(Input data begins)
(* ===== verification/Intervals.v ===== *)
(** * Interval lists

    The data both GTID packages share: inclusive ranges of transaction numbers,
    the merging step of their canonical form, and its theory. A canonical list
    is sorted and keeps a gap of at least one number between its intervals, so
    it is the only canonical list of the numbers it holds. *)
From S2P Require Import Prelude GoStd.

Local Open Scope Z_scope.

(** ** Data *)

(** [mysql.Interval] and [pitrplan.Interval] have the same two [int64] fields. *)
Record Interval : Type := iv { Start : Z; End_ : Z }.

#[export] Instance Interval_eq_dec : EqDecision Interval.
Proof. solve_decision. Defined.

(** [math.MaxInt64 - 1], the largest GNO MySQL issues. *)
Definition MaxGNO : Z := MaxInt64 - 1.

(** [sort.Slice]'s order on intervals. *)
Definition start_le (a b : Interval) : Prop := Start a <= Start b.

#[export] Instance start_le_dec : RelDecision start_le.
Proof. intros a b. unfold start_le. apply _. Defined.

(** [sort.Slice(ivs, by Start)]. Go's sort is not stable: the order of intervals
    with equal starts is unspecified, and the results below do not depend on it. *)
Definition sort_by_start (l : list Interval) : list Interval := merge_sort start_le l.

(** The merging step of [coalesceIntervals], [normalizeIntervals] and of
    [unionIntervals]' [push]: [out] is kept with its last element first. *)
Definition merge_push (out : list Interval) (x : Interval) : list Interval :=
  match out with
  | last :: rest =>
      if Start x <=? wrap64 (End_ last + 1) then
        if End_ x >? End_ last then iv (Start last) (End_ x) :: rest else out
      else x :: out
  | [] => [x]
  end.

Definition merge_sorted (l : list Interval) : list Interval :=
  rev (fold_left merge_push l []).

(** ** Meaning *)

Definition iv_has (x : Interval) (n : Z) : Prop := Start x <= n <= End_ x.

Definition ivs_has (l : list Interval) (n : Z) : Prop := exists x, x ∈ l /\ iv_has x n.

(** Endpoints are [int64] values and the range is not empty. *)
Definition iv_wf (x : Interval) : Prop :=
  is_int64 (Start x) /\ is_int64 (End_ x) /\ Start x <= End_ x.

(** ... and the increment of the end does not overflow. *)
Definition iv_bounded (x : Interval) : Prop :=
  MinInt64 <= Start x /\ Start x <= End_ x /\ End_ x <= MaxGNO.

(** Canonical, with every number at least [lo]. *)
Fixpoint canon_from (lo : Z) (l : list Interval) : Prop :=
  match l with
  | [] => True
  | x :: l => lo <= Start x /\ Start x <= End_ x /\ canon_from (End_ x + 2) l
  end.

(** The number of transactions. *)
Fixpoint ivs_count (l : list Interval) : Z :=
  match l with
  | [] => 0
  | x :: l => End_ x - Start x + 1 + ivs_count l
  end.

(** [canon_from] of a list kept with its last element first. *)
Fixpoint canon_rev (l : list Interval) : Prop :=
  match l with
  | [] => True
  | x :: l => Start x <= End_ x
              /\ match l with [] => True | y :: _ => End_ y + 2 <= Start x end
              /\ canon_rev l
  end.

(** Remove the wrap-around of an increment that provably stays in range. *)
Ltac unwrap :=
  rewrite ?wrap64_id by (unfold is_int64, MaxGNO, MaxInt64, MinInt64 in *; lia).

(** ** Lemmas *)

Lemma ivs_has_nil n : ~ ivs_has [] n.
Proof. by intros (x & Hx%not_elem_of_nil & _). Qed.

Lemma ivs_has_cons x l n : ivs_has (x :: l) n <-> iv_has x n \/ ivs_has l n.
Proof. unfold ivs_has. setoid_rewrite elem_of_cons. naive_solver. Qed.

Lemma ivs_has_app l1 l2 n : ivs_has (l1 ++ l2) n <-> ivs_has l1 n \/ ivs_has l2 n.
Proof. unfold ivs_has. setoid_rewrite elem_of_app. naive_solver. Qed.

Lemma ivs_has_perm l1 l2 n : l1 ≡ₚ l2 -> ivs_has l1 n <-> ivs_has l2 n.
Proof. intros Hp. unfold ivs_has. by setoid_rewrite Hp. Qed.

#[export] Instance iv_has_dec x n : Decision (iv_has x n).
Proof. unfold iv_has. apply _. Defined.

#[export] Instance ivs_has_dec l n : Decision (ivs_has l n).
Proof.
  refine (cast_if (decide (Exists (fun x => iv_has x n) l)));
    abstract (unfold ivs_has; by rewrite Exists_exists in *).
Defined.

Lemma ivs_has_rev l n : ivs_has (rev l) n <-> ivs_has l n.
Proof. apply ivs_has_perm. symmetry. apply Permutation_rev. Qed.

Lemma ivs_has_singleton x n : ivs_has [x] n <-> iv_has x n.
Proof. rewrite ivs_has_cons. pose proof (ivs_has_nil n). tauto. Qed.

Create Rewrite HintDb ivs.
Lemma ivs_has_nil_iff n : ivs_has [] n <-> False.
Proof. split; [apply ivs_has_nil|done]. Qed.

#[export] Hint Rewrite ivs_has_nil_iff ivs_has_cons ivs_has_app ivs_has_rev ivs_has_singleton : ivs.

Lemma canon_from_mono lo lo' l : lo <= lo' -> canon_from lo' l -> canon_from lo l.
Proof. destruct l; simpl; [done|]. intros ? (? & ? & ?). split; [lia|done]. Qed.

Lemma canon_from_lower lo l n : canon_from lo l -> ivs_has l n -> lo <= n.
Proof.
  revert lo. induction l as [|x l IH]; simpl; intros lo.
  - by intros _ []%ivs_has_nil.
  - intros (H1 & H2 & H3) [Hx|Hl]%ivs_has_cons; [unfold iv_has in Hx; lia|].
    specialize (IH _ H3 Hl). lia.
Qed.

(** A canonical list holds its first start and does not hold the number after
    its first end. *)
Lemma canon_from_gap lo x l : canon_from lo (x :: l) -> ~ ivs_has (x :: l) (End_ x + 1).
Proof.
  intros (H1 & H2 & H3) [Hx|Hl]%ivs_has_cons; [unfold iv_has in Hx; lia|].
  pose proof (canon_from_lower _ _ _ H3 Hl). lia.
Qed.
(Input data ends)
Task item: Every line in the data above that contains "merging" needs to be copied.

Reply:
    the merging step of their canonical form, and its theory. A canonical list
(** The merging step of [coalesceIntervals], [normalizeIntervals] and of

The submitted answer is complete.